■ SUPPLIED INFORMATION ■
Lemma build_serial_frame_eq payload :
  meshtastic_handler_build_serial_frame payload
  = if (length payload <=? 508)%nat then Some (serial_header (length payload) ++ payload) else None.
Proof.
  unfold meshtastic_handler_build_serial_frame, vec_u8_max_message_size_push, vec_u8_max_message_size_extend, MAX_MESSAGE_SIZE.
  do 4 (rewrite vec_push_Some by (cbn [length app]; lia); cbn [mbind option_bind app]).
  destruct (Nat.leb_spec (length payload) 508).
  - rewrite vec_extend_Some by (cbn [length]; lia). unfold serial_header. f_equal. cbn [app]. do 2 f_equal.
    rewrite !u16_small, Z.shiftr_div_pow2 by (done || (unfold fits; lia)). change (2 ^ 8) with 256.
    rewrite land_ff, u8_u8, u8_small by (unfold fits; div_lia). done.
  - by rewrite vec_extend_None by (cbn [length]; lia).
Qed.

(** ** What the parser has read *)

Definition sync_word : list Z := [0x94; 0xC3].

(** After the bytes [seen]: the part of a frame that has arrived ends them. *)
Definition serial_inv (p : MeshtasticParser) (seen : list Z) : Prop :=
  match state p with
  | 0 => True
  | 1 => [0x94] `suffix_of` seen
  | 2 => sync_word `suffix_of` seen /\ buffer p = []
  | 3 => exists hi, (sync_word ++ [hi]) `suffix_of` seen /\ byte_ok hi /\ expected_length p = 256 * hi /\ buffer p = []
  | 4 => exists hi lo, (sync_word ++ [hi; lo] ++ buffer p) `suffix_of` seen
      /\ expected_length p = 256 * hi + lo /\ expected_length p <= 512
      /\ current_index p = Z.of_nat (length (buffer p)) /\ current_index p < Z.max 1 (expected_length p)
  | _ => False
  end.

(** What a completed frame means. *)
Definition serial_received (f seen : list Z) : Prop :=
  exists hi lo, (sync_word ++ [hi; lo] ++ f) `suffix_of` seen
    /\ Z.of_nat (length f) = Z.max 1 (256 * hi + lo) /\ (length f <= 512)%nat.

Lemma suffix_snoc (x seen : list Z) b : x `suffix_of` seen -> (x ++ [b]) `suffix_of` (seen ++ [b]).
Proof. intros [pre ->]. exists pre. by rewrite app_assoc. Qed.

Lemma serial_feed_inv p seen b :
  serial_inv p seen -> byte_ok b ->
  let '(p', f) := meshtastic_parser_feed p b in
  serial_inv p' (seen ++ [b]) /\ match f with Some f => serial_received f (seen ++ [b]) | None => True end.
Proof.
  intros Hi Hb. unfold meshtastic_parser_feed. unfold serial_inv in Hi.
  destruct (state p) as [|s|s] eqn:Hs; [| |done].
  - change (SERIAL_SYNC.[0]) with 0x94. destruct (Z.eqb_spec b 0x94) as [->|]; (split; [|done]).
    + by exists seen.
    + unfold serial_inv. by rewrite Hs.
  - destruct s as [s|s|]; [|destruct s as [s|s|]; [done| |]|].
    + destruct s as [s|s|]; [done|done|]. destruct Hi as (hi & Hx & Hhi & He & Hbuf). rewrite He.
      assert (256 * hi .| b = 256 * hi + b) as ->.
      { replace (256 * hi) with (hi .<< 8) by (rewrite Z.shiftl_mul_pow2 by done; lia).
        rewrite Z.lor_comm, (lor_shiftl_add 8) by done. rewrite Z.shiftl_mul_pow2 by done. lia. }
      destruct (Z.ltb_spec (Z.of_nat MAX_MESSAGE_SIZE) (256 * hi + b)) as [Hm|Hm]; (split; [|done]); [done|].
      unfold MAX_MESSAGE_SIZE in Hm. unfold serial_inv. cbn [state buffer expected_length current_index]. exists hi, b.
      rewrite Hbuf. split; [|cbn [length]; lia]. apply (suffix_snoc _ _ b) in Hx. exact Hx.
    + destruct s as [s|s|]; [done|done|]. destruct Hi as (hi & lo & Hx & He & Hm & Hidx & Hlt).
      rewrite (proj2 (Nat.ltb_lt _ _)) by (unfold MAX_MESSAGE_SIZE; lia).
      apply (suffix_snoc _ _ b) in Hx. rewrite <- !app_assoc in Hx.
      destruct (Z.leb_spec (expected_length p) (current_index p + 1)) as [Hc|Hc].
      * split; [done|]. exists hi, lo. split; [exact Hx|]. rewrite length_app. cbn [length]. lia.
      * split; [|done]. unfold serial_inv. cbn [state buffer expected_length current_index]. exists hi, lo.
        rewrite length_app. cbn [length]. split; [exact Hx|]. lia.
    + destruct Hi as [Hx Hbuf]. split; [|done]. unfold serial_inv. cbn [state buffer expected_length]. exists b.
      split; [exact (suffix_snoc _ _ b Hx)|]. rewrite Z.shiftl_mul_pow2 by done. split_and!; [done|lia|done].
    + change (SERIAL_SYNC.[1]) with 0xC3. destruct (Z.eqb_spec b 0xC3) as [->|]; (split; [|done]); [|done].
      unfold serial_inv. cbn [state buffer]. split; [exact (suffix_snoc _ _ 0xC3 Hi)|done].
Qed.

■ PROMPT ■
Would you return exactly the lines from the one containing "expected_length]. exists b." through the end of the listing, both included, and only them?

■ OUTPUT FOR THIS TASK ■
    + destruct Hi as [Hx Hbuf]. split; [|done]. unfold serial_inv. cbn [state buffer expected_length]. exists b.
      split; [exact (suffix_snoc _ _ b Hx)|]. rewrite Z.shiftl_mul_pow2 by done. split_and!; [done|lia|done].
    + change (SERIAL_SYNC.[1]) with 0xC3. destruct (Z.eqb_spec b 0xC3) as [->|]; (split; [|done]); [|done].
      unfold serial_inv. cbn [state buffer]. split; [exact (suffix_snoc _ _ 0xC3 Hi)|done].
Qed.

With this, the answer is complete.